Living in the Current Sea

         

Toes in the Water

         Once again I'm going to talk about money, and currency, things I find fascinating, frustrating, and generally misunderstood.  Money is anything that stores value, and is widely expungeable, meaning it's easy to trade.  This makes almost any object money of a sort. Currency on the other hand is often not money, Fiat currency is never money, yes I'm saying those pieces of paper people seem so enamoured with are not money, though they are currency. So what does this mean on a practical level?   For many nothing, they will not make the distinction, and will have a confusing relationship
with what has become an essential tool in an increasingly complex global civilization.  Others will quickly grasp the concepts and see myriad ways to apply that understanding for individual advantage. Still others, myself among them come to a rather uncomfortable realization, at the core of many "conspiracy" tale.  Private central banks of issuance in a fiat system have come to own the world.  Crazier still, with how the systems have been set up, future generations taxes have been promised to pay for "borrowing" of the present (I used the quotes there due to borrowing requires something to be transferred).  So the productivity of future generations has been promised as collateral for infinite "borrowing" power in the present.  We hear screams of out of control debt in a system where no currency is ever created except through debt.  There is a valid reason for this, we are in many ways a bipolar system.  On the one hand coldly rational, on the other fluidly emotional.  In pure fiat systems, being backed up by nothing other that acts of faith (laws, continuity of government, that the sun will come up...tomorrow), perception is often more important than the hard figures.  When fiat currency systems reach numbers people start to view as unrealistic, it triggers a cascade collapse.

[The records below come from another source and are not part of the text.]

(** A release by a thread whose priority is not that of the mutex, which has no ceiling. *)
Lemma release_still s m t th x out s' :
  t = rt_current_thread s -> threads s !! t = Some th -> mutexes s !! m = Some x -> ceiling_priority x = 255 ->
  current_priority th <> priority x -> rt_mutex_release m s = Ok (out, s') -> prios s' = prios s.
Proof.
  intros Ht Et Ex Hc Hp E. unfold rt_mutex_release, mutex_registered in E.
  destruct (registered x) eqn:Hr.
  2: { unfold mbind, M_bind in E. rewrite (mutex_step s m x Ex), Hr in E. done. }
  rewrite (bind_step _ _ s x s) in E by (rewrite (bind_step _ _ s x s) by (by apply mutex_step); by rewrite Hr).
  rewrite (bind_step _ _ s t s) in E by (by subst t).
  set (s1 := Kernel (threads s) (rt_thread_priority_table s) (rt_thread_ready_priority_group s) (rt_current_thread s)
    (i16 (rt_scheduler_lock_nest s + 1)) (suspend_thread s) (sems s) (mutexes s)).
  rewrite (bind_step _ _ s (rt_scheduler_lock_nest s1) s1) in E by done. change (prios s) with (prios s1).
  case_bool_decide as Ho; cbv beta iota delta [negb] in E.
  2: { revert E. generalize s1. intros s2 E. eapply (still_bind (upd t (set_error (- RT_ERROR)))); [still_tac| |exact E].
       intros []. unfold returning. still_tac. }
  cbv zeta in E. set (x1 := set_hold (u8 (hold x - 1)) x) in E.
  set (s2 := Kernel (threads s) (rt_thread_priority_table s) (rt_thread_ready_priority_group s) (rt_current_thread s)
    (i16 (rt_scheduler_lock_nest s + 1)) (suspend_thread s) (sems s) (<[m := x1]> (mutexes s))).
  rewrite (bind_step (put_mutex m x1) _ s1 tt s2) in E by done. change (prios s1) with (prios s2).
  assert (mutexes s2 !! m = Some x1) as Ex2 by apply lookup_insert_eq.
  assert (forall b, still (and_then rt_exit_critical (InMutexRelease b) (mutex_release_end b))) as Hend by still_tac.
  destruct (u8 (hold x - 1) =? 0).
  2: { rewrite (bind_step (mret false) _ s2 false s2) in E by done. by apply (Hend false s2 out s'). }
  set (s3 := Kernel ((fun th => set_taken (without m (taken_object_list th)) th) <$> threads s) (rt_thread_priority_table s)
    (rt_thread_ready_priority_group s) (rt_current_thread s) (i16 (rt_scheduler_lock_nest s + 1)) (suspend_thread s) (sems s)
    (<[m := x1]> (mutexes s))).
  assert (prios s3 = prios s2) as <-.
  { unfold prios. simpl. rewrite <- map_fmap_compose. apply map_fmap_ext. done. }
  assert (taken_remove m s2 = Ok (tt, s3)) as Et3 by done.
  assert (_check_and_update_prio t m s3 = Ok (false, s3)) as Ec.
  { unfold _check_and_update_prio. rewrite (bind_step _ _ s3 x1 s3) by (by apply mutex_step).
    rewrite (bind_step _ _ s3 (set_taken (without m (taken_object_list th)) th) s3).
    2: { apply thread_step. simpl. by rewrite lookup_fmap, Et. }
    simpl. rewrite Hc. simpl. by rewrite (proj2 (Z.eqb_neq _ _) Hp). }
  clearbody s2 s3. clear - E Ec Et3 Hend. unfold mbind, M_bind in E. rewrite Et3, Ec in E.
  destruct (hand_over m s3) as [[n2 s4]|] eqn:E4; [|done]. rewrite <- (still_hand_over m s3 n2 s4 E4).
  by apply (Hend n2 s4 out s').
Qed.

(** ** Threads that have ended *)

Lemma class_closed th : v_class (view th) = 1 -> state_of th = RT_THREAD_CLOSE.
Proof.
  simpl. unfold class_of. destruct (Z.leb_spec 4 (state_of th)); [done|]. by destruct (Z.leb_spec 2 (state_of th)).
Qed.

Lemma share_owner s t m :
  0 < share (own s) t m -> exists x, mutexes s !! m = Some x /\ owner x = Some t /\ hold x = share (own s) t m.
Proof.
  unfold share, own. rewrite lookup_fmap. destruct (mutexes s !! m) as [x|]; [|done]. simpl.
  destruct (owner x) as [u|] eqn:Eo; [|done]. destruct (Z.eqb_spec u t) as [->|]; [|done]. intros _. by exists x.
Qed.

(** The call of a thread that ends. *)
Lemma exit_step rank idle mc :
  sound rank idle mc -> legal rank idle (Call Exit) mc = true ->
  exists mc', step (Call Exit) mc = Ok mc' /\ ended mc' (rt_current_thread (kern mc)) /\
    own (kern mc') = own (kern mc) /\ log mc' = log mc.
Proof.
  intros Hs [Hn%bool_decide_eq_true Hi%negb_true_iff%Z.eqb_neq]%andb_true_iff.
  assert (frames mc !! rt_current_thread (kern mc) = None) as Hf by (unfold frames; by rewrite lookup_fmap, Hn).
  pose proof (wp_thread_exit rank idle (kern mc) (frames mc) _ Hs eq_refl Hf Hi) as (out & s' & E & _ & ->)%wp_run.
  unfold step. rewrite Hn. change (perform Exit) with _thread_exit. rewrite E. eexists. split; [done|].
  split_and!; [apply lookup_insert_eq| |done]. by destruct (calm_thread_exit (own (kern mc)) (kern mc) (Away InExit) s').
Qed.

(** ** Runs *)

Lemma demo_found l (f : machine -> bool) : demo_test l f = true -> exists mc, demo_run l = Ok mc /\ f mc = true.
Proof. unfold demo_test. destruct (demo_run l) as [mc|]; [|done]. intros H. by exists mc. Qed.

(** State, current and initial priority, and the mutexes taken. *)
Definition thread_at (mc : machine) (t : Z) : option (Z * Z * Z * list Z) :=
  (fun th => (state_of th, current_priority th, init_priority th, taken_object_list th)) <$> threads (kern mc) !! t.
Definition owner_at (mc : machine) (m : Z) : option (option Z) := owner <$> mutexes (kern mc) !! m.
Definition waiters (mc : machine) (m : Z) : option (list Z) := suspend_thread (kern mc) !! m.

Ltac found l f := destruct (demo_found l f) as (mc & E & H); [by vm_compute|].
Ltac facts := repeat match goal with H : _ && _ = true |- _ => apply andb_true_iff in H as [? ?] end;
  repeat match goal with H : bool_decide _ = true |- _ => apply bool_decide_eq_true in H end.

(** 15 waits for 101 of 20, with 102 taken; 5 waits for 102 and makes all of them urgent.  When
    the time of 15 is up, so that nobody waits for 101, only an owner with the priority of 15 is
    looked at again. *)
Definition boost_run : list action :=
  demo_chain ++
  [Timeout 15; Timeout 5; Call (Sleep 1); GoOn; Call (Sleep 100); GoOn; Call (MutexRelease 102); Call (Sleep 100);
   Timeout 20; GoOn; Call (MutexRelease 101)].

(** C38. A borrowed priority can outlive the loan.  In every state of the kernel: when a take of a
    mutex goes on behind a failure (its time is up), and the owner does not have exactly the
    priority of the thread that has waited, then no thread's priority is changed, so the owner keeps
    what it has borrowed ([need_update] in the error path of [_rt_mutex_take]); and when a thread
    releases a mutex without a ceiling and does not have exactly the priority of the mutex, no
    thread's priority is changed either ([_check_and_update_prio]).  Both happen where the waiter
    has itself been boosted and set back in between: there is a legal run at whose end a thread of
    priority 20 runs at priority 5 although it owns no mutex and nobody waits for one. *)
Theorem boost_outlives_loan :
  (forall s m t th x o tho out s',
     t = rt_current_thread s -> threads s !! t = Some th -> error th <> RT_EOK ->
     mutexes s !! m = Some x -> owner x = Some o -> threads s !! o = Some tho ->
     current_priority tho <> current_priority th ->
     mutex_take_check m s = Ok (out, s') -> prios s' = prios s) /\
  (forall s m t th x out s',
     t = rt_current_thread s -> threads s !! t = Some th -> mutexes s !! m = Some x -> ceiling_priority x = 255 ->
     current_priority th <> priority x -> rt_mutex_release m s = Ok (out, s') -> prios s' = prios s) /\
  demo_legal boost_run = true /\
  exists mc, demo_run boost_run = Ok mc /\ rt_current_thread (kern mc) = 20 /\
    thread_at mc 20 = Some (RT_THREAD_RUNNING, 5, 20, []) /\ waiters mc 101 = Some [] /\ waiters mc 102 = Some [].
Proof.
  split; [exact check_still|]. split; [exact release_still|]. split; [by vm_compute|].
  found boost_run (fun mc => (rt_current_thread (kern mc) =? 20) && bool_decide (thread_at mc 20 = Some (RT_THREAD_RUNNING, 5, 20, [])) &&
    bool_decide (waiters mc 101 = Some []) && bool_decide (waiters mc 102 = Some [])).
  facts. exists mc. split_and!; first [assumption|apply Z.eqb_eq; assumption].
Qed.

(** In that run: 15, whose time is up, finds the owner 20 at priority 5; and 20 releases the mutex
    at a priority that is no longer the mutex's. *)
Definition timed_out (mc : machine) : bool :=
  match threads (kern mc) !! 15, mutexes (kern mc) !! 101, threads (kern mc) !! 20, mutex_take_check 101 (kern mc) with
  | Some th, Some x, Some tho, Ok _ => (rt_current_thread (kern mc) =? 15) && negb (error th =? RT_EOK) &&
      bool_decide (owner x = Some 20) && negb (current_priority tho =? current_priority th)
  | _, _, _, _ => false
  end.
Definition gives_back (mc : machine) : bool :=
  match threads (kern mc) !! 20, mutexes (kern mc) !! 101, rt_mutex_release 101 (kern mc) with
  | Some th, Some x, Ok _ => (rt_current_thread (kern mc) =? 20) && (ceiling_priority x =? 255) &&
      negb (current_priority th =? priority x)
  | _, _, _ => false
  end.

Lemma boost_outlives_loan_witness :
  (exists mc r, demo_run (take 15 boost_run) = Ok mc /\ mutex_take_check 101 (kern mc) = Ok r /\ prios r.2 = prios (kern mc)) /\
  exists mc r, demo_run (take 20 boost_run) = Ok mc /\ rt_mutex_release 101 (kern mc) = Ok r /\ prios r.2 = prios (kern mc).
Proof.
  destruct boost_outlives_loan as (Hcheck & Hrelease & _). split.
  - destruct (demo_found (take 15 boost_run) timed_out) as (mc & E & H); [by vm_compute|]. exists mc. unfold timed_out in H.
    destruct (threads (kern mc) !! 15) as [th|] eqn:Et; [|discriminate]. destruct (mutexes (kern mc) !! 101) as [x|] eqn:Ex; [|discriminate].
    destruct (threads (kern mc) !! 20) as [tho|] eqn:Eo; [|discriminate].
    destruct (mutex_take_check 101 (kern mc)) as [[out s']|] eqn:Er; [|discriminate].
    facts. exists (out, s'). split; [exact E|]. split; [reflexivity|]. refine (Hcheck (kern mc) 101 15 th x 20 tho out s' _ Et _ Ex _ Eo _ Er).
    + symmetry. apply Z.eqb_eq. assumption.
    + apply Z.eqb_neq, negb_true_iff. assumption.
    + assumption.
    + apply Z.eqb_neq, negb_true_iff. assumption.
  - destruct (demo_found (take 20 boost_run) gives_back) as (mc & E & H); [by vm_compute|]. exists mc. unfold gives_back in H.
    destruct (threads (kern mc) !! 20) as [th|] eqn:Et; [|discriminate]. destruct (mutexes (kern mc) !! 101) as [x|] eqn:Ex; [|discriminate].
    destruct (rt_mutex_release 101 (kern mc)) as [[out s']|] eqn:Er; [|discriminate].
    facts. exists (out, s'). split; [exact E|]. split; [reflexivity|]. refine (Hrelease (kern mc) 101 20 th x out s' _ Et Ex _ _ Er).
    + symmetry. apply Z.eqb_eq. assumption.
    + apply Z.eqb_eq. assumption.
    + apply Z.eqb_neq, negb_true_iff. assumption.
Defined.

This of course is an emotional event, not a mathematical event. In a purely math sense a fiat system can expand infinitely.  So if debt is the basis of the system, yet to much debt crashes the system, what we have is cleaver tight rope act, of keeping enough debt being retired, or payed off, with a constant supply of new debt being created,  Issues begin when you start to add in ideas of fractional reserves, leverage, interest, and speculation. Before I get on with a visualization of these concepts, lets take a quick stab at some of those issues.

The Waves

          Fractional reserves, and leverage have much in common. Each act as force multipliers to steal a term from military strategy.  In fractional reserve it allows for the lending of thing that do not exist. In simple terms, it lets a bank hold 1 dollar, and lend out 10. In a similar fashion leverage allows 1 dollar to pretend to be 10.  These both create distortions in the Current Sea(more on this later), or economy,  With the bank there is never any risk when using a fractional reserve system.  Banks do not lend any money out, when a loan is created new currency is created, supposedly fractionally backed by bank money.  This newly created currency has a life span of the loan, and it's value is in it's tie to house, or car, business it was originated for.  Leverage distorts the current sea is similar ways by creating an artificial increase in total number of units making up the complete current sea.
Though it does so in a different manor. Using leverage you can take 1 dollar, put it up as your risk, while you use 10 dollars to speculate in some market, or venture.  Leverage is generally a short term loan so to speak. often lasting only the day.  This is tied in to the ideas of margin,  Margin calls have, or the act of calling in all loans due, is how our system has repeatedly transferred real wealth to the banking interests.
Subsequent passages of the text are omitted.